ウイルス性肺炎は、かぜやインフルエンザなど身近な感染症を起こすウイルスに感染することで、特に乳幼児・高齢者・免疫力が低下している人で重症化しやすい肺炎です。
なぜなら、
ウイルス感染は気道や肺の防御機能を弱めたり、免疫力が低下することで、それまで体内に潜んでいたウイルスが再び活性化したりすることで、肺に炎症を起こしやすくなるからです。
つまり、
・インフルエンザ・RS・アデノ・ヒトメタニューモウイルス:多くは軽症ですが、乳幼児や高齢者では肺に達し、肺炎になることがあります。
・ インフルエンザ後の肺炎球菌感染:インフルエンザで気道が傷つくと、肺炎球菌が侵入しやすくなり、高齢者では命に関わることもあります。
・ 新型コロナウイルス:当初は重症肺炎が多くみられましたが、現在はウイルスの弱毒化が進み(代わりに、人にうつしやすくなっていますが)、インフルエンザに近い位置づけになっています。

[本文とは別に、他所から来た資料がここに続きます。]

(** * chromium-bidi mapper: network storage, target attach and target unblock

    A shallow embedding of the BiDi-to-CDP mapper core:

    - [NetworkStorage] (network request table and intercept registry),
    - [BrowsingContextProcessor] (target attach, [setViewport]),
    - [CdpTarget] (the unblock batch and the Network/Fetch toggling),
    - [BrowsingContextCommands] (the commands [create], [activate], [close]
      and [handleUserPrompt] of the processor, and its frame events),
    - [InputActions] ([#getActionsByTick] of the earlier processor),
    - [MessageTransport] (the transport of the server runner).

    Conventions.  A JavaScript [Map] that is only queried by key or folded
    with a commutative operation is a [gmap]; the request table, which the
    code also walks in insertion order, is an association list.  Methods
    that mutate [this] are state transformers in a state-and-exception
    monad; calls that leave the class (CDP commands, methods of objects
    whose class is outside the modelled sources) are recorded in a trace. *)

From stdpp Require Import gmap strings list fin_maps.
From Stdlib Require Import ZArith.

(** ** CDP protocol vocabulary *)

Module Cdp.

Inductive RequestStage := Request | Response.

(** One entry of [Protocol.Fetch.EnableRequest['patterns']]. *)
Record RequestPattern := {
  urlPattern : string;
  requestStage : RequestStage
}.

(** What a rejected [sendCommand] throws: [{code, message}]. *)
Record CdpError := {
  code : Z;
  message : string
}.

Inductive Reply := Fulfilled | Rejected (e : CdpError).

(** The CDP commands the modelled code sends. *)
Inductive Command :=
| Runtime_enable
| Page_enable
| Page_setLifecycleEventsEnabled (enabled : bool)
| Security_setIgnoreCertificateErrors (ignore : bool)
| Network_enable
| Network_disable
| Fetch_enable (patterns : list RequestPattern) (handleAuthRequests : bool)
| Fetch_disable
| Fetch_continueWithAuth (requestId : option string) (response : string)
| Target_setAutoAttach (autoAttach waitForDebuggerOnStart flatten : bool)
| Page_addScriptToEvaluateOnNewDocument (script : string)
| Runtime_runIfWaitingForDebugger.

#[global] Instance RequestStage_eq_dec : EqDecision RequestStage.
Proof. solve_decision. Defined.
#[global] Instance RequestPattern_eq_dec : EqDecision RequestPattern.
Proof. solve_decision. Defined.
#[global] Instance CdpError_eq_dec : EqDecision CdpError.
Proof. solve_decision. Defined.
#[global] Instance Reply_eq_dec : EqDecision Reply.
Proof. solve_decision. Defined.
#[global] Instance Command_eq_dec : EqDecision Command.
Proof. solve_decision. Defined.

End Cdp.

(** ** Two facts on [filter] *)

Lemma filter_iff_elem {A} (P1 P2 : A → Prop)
    `{!∀ x, Decision (P1 x), !∀ x, Decision (P2 x)} (l : list A) :
  (∀ x, x ∈ l → (P1 x ↔ P2 x)) → filter P1 l = filter P2 l.
Proof.
  induction l as [|a l IH]; intros Hiff; [done|].
  rewrite !filter_cons.
  rewrite IH by (intros x Hx; apply Hiff; by apply list_elem_of_further).
  apply decide_ext, Hiff, list_elem_of_here.
Qed.

Lemma filter_all {A} (P : A → Prop) `{!∀ x, Decision (P x)} (l : list A) :
  (∀ x, x ∈ l → P x) → filter P l = l.
Proof.
  induction l as [|a l IH]; intros Hall; [done|].
  rewrite filter_cons, decide_True by apply Hall, list_elem_of_here.
  f_equal. apply IH. intros x Hx. by apply Hall, list_elem_of_further.
Qed.

(** ** An insertion-ordered map, as a JavaScript [Map] with string keys *)

Module JsMap.
Section JsMap.
Context {V : Type}.

Fixpoint get (k : string) (m : list (string * V)) : option V :=
  match m with
  | [] => None
  | (k', v) :: m' => if decide (k' = k) then Some v else get k m'
  end.

(** [Map.set]: an existing key keeps its position. *)
Fixpoint set (k : string) (v : V) (m : list (string * V)) : list (string * V) :=
  match m with
  | [] => [(k, v)]
  | (k', v') :: m' =>
      if decide (k' = k) then (k, v) :: m' else (k', v') :: set k v m'
  end.

Definition delete (k : string) (m : list (string * V)) : list (string * V) :=
  filter (λ kv, kv.1 ≠ k) m.

Definition values (m : list (string * V)) : list V := m.*2.

Lemma get_set_eq k v m : get k (set k v m) = Some v.
Proof.
  induction m as [|[k' v'] m IH]; simpl.
  - by rewrite decide_True.
  - destruct (decide (k' = k)); simpl.
    + by rewrite decide_True.
    + by rewrite decide_False.
Qed.

Lemma get_set_ne k k' v m : k ≠ k' → get k' (set k v m) = get k' m.
Proof.
  intros Hne. induction m as [|[k0 v0] m IH]; simpl.
  - by rewrite decide_False.
  - destruct (decide (k0 = k)) as [->|]; simpl.
    + by rewrite !decide_False.
    + by rewrite IH.
Qed.

Lemma get_delete_eq k m : get k (delete k m) = None.
Proof.
  induction m as [|[k' v'] m IH]; [done|].
  unfold delete in *. rewrite filter_cons. simpl.
  destruct (decide (k' ≠ k)); simpl; [|done].
  by rewrite decide_False.
Qed.

Lemma get_delete_ne k k' m : k ≠ k' → get k' (delete k m) = get k' m.
Proof.
  intros Hne. induction m as [|[k0 v0] m IH]; [done|].
  unfold delete in *. rewrite filter_cons. simpl.
  destruct (decide (k0 ≠ k)) as [|Heq]; simpl.
  - by rewrite IH.
  - apply dec_stable in Heq. subst k0. by rewrite decide_False.
Qed.

Lemma get_Some_elem_of k v m : get k m = Some v → (k, v) ∈ m.
Proof.
  induction m as [|[k' v'] m IH]; simpl; [done|].
  destruct (decide (k' = k)) as [->|]; intros H.
  - injection H as ->. apply list_elem_of_here.
  - apply list_elem_of_further. auto.
Qed.

Lemma get_None_not_elem_of k m : get k m = None → ∀ v, (k, v) ∉ m.
Proof.
  induction m as [|[k' v'] m IH]; simpl; intros H v Hin.
  - by apply elem_of_nil in Hin.
  - destruct (decide (k' = k)) as [->|]; [done|].
    apply elem_of_cons in Hin as [Heq|Hin]; [congruence|].
    by apply (IH H v).
Qed.

Lemma delete_set k v m : delete k (set k v m) = delete k m.
Proof.
  unfold delete. induction m as [|[k' v'] m IH]; simpl.
  - rewrite filter_cons. simpl. by rewrite decide_False by naive_solver.
  - destruct (decide (k' = k)) as [->|Hne].
    + rewrite !filter_cons. simpl. by rewrite !decide_False by naive_solver.
    + rewrite !filter_cons. simpl. by rewrite IH.
Qed.

Lemma delete_absent k m : get k m = None → delete k m = m.
Proof.
  unfold delete. induction m as [|[k' v'] m IH]; simpl; [done|].
  destruct (decide (k' = k)); [done|]. intros H.
  rewrite filter_cons. simpl. rewrite decide_True by done. by rewrite IH.
Qed.

Lemma set_absent k v m : get k m = None → set k v m = m ++ [(k, v)].
Proof.
  induction m as [|[k' v'] m IH]; simpl; [done|].
  destruct (decide (k' = k)); [done|]. intros H. by rewrite IH.
Qed.

Lemma set_last k v v' m : get k m = None → set k v' (m ++ [(k, v)]) = m ++ [(k, v')].
Proof.
  induction m as [|[k0 v0] m IH]; simpl.
  - by rewrite decide_True.
  - destruct (decide (k0 = k)); [done|]. intros H. by rewrite IH.
Qed.

Lemma get_elem_of k v m : NoDup m.*1 → (k, v) ∈ m → get k m = Some v.
Proof.
  induction m as [|[k' v'] m IH]; simpl; intros Hnd Hin.
  - by apply elem_of_nil in Hin.
  - apply NoDup_cons in Hnd as [Hk' Hnd].
    apply elem_of_cons in Hin as [[= -> ->]|Hin].
    + by rewrite decide_True.
    + rewrite decide_False; [by apply IH|].
      intros ->. apply Hk'. apply list_elem_of_fmap. by exists (k, v).
Qed.

Lemma delete_keys k m : NoDup m.*1 → NoDup (delete k m).*1.
Proof.
  intros Hnd. unfold delete.
  apply (sublist_NoDup _ m.*1); [done|].
  apply fmap_sublist. apply sublist_filter.
Qed.

Lemma set_keys_present k v v0 m :
  get k m = Some v0 → (set k v m).*1 = m.*1.
Proof.
  induction m as [|[k' v'] m IH]; [done|]. cbn [get set].
  destruct (decide (k' = k)) as [->|]; [done|].
  intros H. rewrite !fmap_cons. by rewrite IH.
Qed.

Lemma get_None_keys k m : get k m = None → k ∉ m.*1.
Proof.
  intros Hnone Hin. apply list_elem_of_fmap in Hin as ([k' v] & -> & Hin).
  by apply (get_None_not_elem_of _ _ Hnone v).
Qed.

Lemma set_NoDup k v m : NoDup m.*1 → NoDup (set k v m).*1.
Proof.
  intros Hnd. destruct (get k m) as [v0|] eqn:Hget.
  - by rewrite (set_keys_present _ _ v0).
  - rewrite set_absent, fmap_app by done. simpl.
    apply NoDup_app. split_and!; [done| |apply NoDup_singleton].
    intros x Hx ->%list_elem_of_singleton. by apply (get_None_keys _ _ Hget).
Qed.

Lemma elem_of_set k v k' v' m :
  (k', v') ∈ set k v m → (k' = k ∧ v' = v) ∨ (k', v') ∈ m.
Proof.
  induction m as [|[k0 v0] m IH]; simpl.
  - intros [=]%list_elem_of_singleton. auto.
  - destruct (decide (k0 = k)) as [->|].
    + intros [[=]|Hin]%elem_of_cons; [auto|].
      right. by apply list_elem_of_further.
    + intros [[= -> ->]|Hin]%elem_of_cons.
      * right. apply list_elem_of_here.
      * destruct (IH Hin); [auto|]. right. by apply list_elem_of_further.
Qed.

End JsMap.
End JsMap.

(** ** State and exceptions

    A method body is a function from the object's state to an outcome and
    the state it leaves behind; what it assigned before it threw stays
    assigned. *)

Inductive Exception :=
| NoSuchInterceptException (message : string)
| InvalidArgumentException (message : string)
| NoSuchFrameException (message : string)
| CdpException (e : Cdp.CdpError).

Inductive Outcome (A : Type) :=
| Returned (a : A)
| Thrown (e : Exception).
Arguments Returned {A} a.
Arguments Thrown {A} e.

Definition M (S A : Type) : Type := S → Outcome A * S.

#[export] Instance M_ret {S} : MRet (M S) := λ A a s, (Returned a, s).
#[export] Instance M_bind {S} : MBind (M S) := λ A B f m s,
  match m s with
  | (Returned a, s') => f a s'
  | (Thrown e, s') => (Thrown e, s')
  end.

Definition throw {S A} (e : Exception) : M S A := λ s, (Thrown e, s).
Definition gets {S A} (f : S → A) : M S A := λ s, (Returned (f s), s).
Definition modify {S} (f : S → S) : M S unit := λ s, (Returned tt, f s).

(** [for (const x of xs) body(x)] *)
Fixpoint for_of {S A} (xs : list A) (body : A → M S unit) : M S unit :=
  match xs with
  | [] => mret tt
  | x :: xs' => body x ≫= λ _, for_of xs' body
  end.

(** A projection of the state that a computation leaves as it found it. *)
Definition Frame {S X A} (proj : S → X) (m : M S A) : Prop :=
  ∀ s, proj (m s).2 = proj s.

Lemma frame_ret {S X A} (proj : S → X) (a : A) : Frame proj (mret a).
Proof. done. Qed.

Lemma frame_throw {S X A} (proj : S → X) e : Frame proj (throw (A:=A) e).
Proof. done. Qed.

Lemma frame_gets {S X A} (proj : S → X) (f : S → A) : Frame proj (gets f).
Proof. done. Qed.

Lemma frame_modify {S X} (proj : S → X) (f : S → S) :
  (∀ s, proj (f s) = proj s) → Frame proj (modify f).
Proof. intros H s. apply H. Qed.

Lemma frame_bind {S X A B} (proj : S → X) (m : M S A) (f : A → M S B) :
  Frame proj m → (∀ a, Frame proj (f a)) → Frame proj (m ≫= f).
Proof.
  intros Hm Hf s. unfold mbind, M_bind. specialize (Hm s).
  destruct (m s) as [[a|e] s']; simpl in *; [|done].
  by rewrite Hf.
Qed.

Lemma frame_for_of {S X A} (proj : S → X) (xs : list A) (body : A → M S unit) :
  (∀ x, Frame proj (body x)) → Frame proj (for_of xs body).
Proof.
  intros Hbody. induction xs as [|x xs IH]; simpl.
  - apply frame_ret.
  - apply frame_bind; auto.
Qed.

(** An invariant of the state that a computation keeps. *)
Definition Keeps {S A} (I : S → Prop) (m : M S A) : Prop :=
  ∀ s, I s → I (m s).2.

Lemma keeps_ret {S A} (I : S → Prop) (a : A) : Keeps I (mret a).
Proof. by intros s. Qed.

Lemma keeps_throw {S A} (I : S → Prop) e : Keeps I (throw (A:=A) e).
Proof. by intros s. Qed.

Lemma keeps_gets {S A} (I : S → Prop) (f : S → A) : Keeps I (gets f).
Proof. by intros s. Qed.

Lemma keeps_modify {S} (I : S → Prop) (f : S → S) :
  (∀ s, I s → I (f s)) → Keeps I (modify f).
Proof. intros H s. apply H. Qed.

Lemma keeps_bind {S A B} (I : S → Prop) (m : M S A) (f : A → M S B) :
  Keeps I m → (∀ a, Keeps I (f a)) → Keeps I (m ≫= f).
Proof.
  intros Hm Hf s Hs. unfold mbind, M_bind. specialize (Hm s Hs).
  destruct (m s) as [[a|e] s']; simpl in *; [|done].
  by apply Hf.
Qed.

Lemma keeps_for_of {S A} (I : S → Prop) (xs : list A) (body : A → M S unit) :
  (∀ x, Keeps I (body x)) → Keeps I (for_of xs body).
Proof.
  intros Hbody. induction xs as [|x xs IH]; simpl.
  - apply keeps_ret.
  - apply keeps_bind; auto.
Qed.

ただし、免疫力が低下している高齢者にとっては、相変わらず脅威の存在です。
• サイトメガロウイルス:普段は体内に潜んでいますが、免疫が低下すると再活性化し、重い肺炎を起こします。
・麻しんウイルス:ワクチン未接種の場合、肺炎を合併し重症化しやすくなります。
つまり、
ウイルス性肺炎は「感染そのもの」だけでなく、「その後の体の状態」が重症化を左右します。たとえば、インフルエンザの後に肺炎球菌肺炎を起こすケースが代表的です。
以上、
ウイルス性肺炎を防ぐには、ワクチン接種と体調管理がとても大切です。日常的な感染症でも油断せず、体の声にやさしく耳を傾けていきましょう。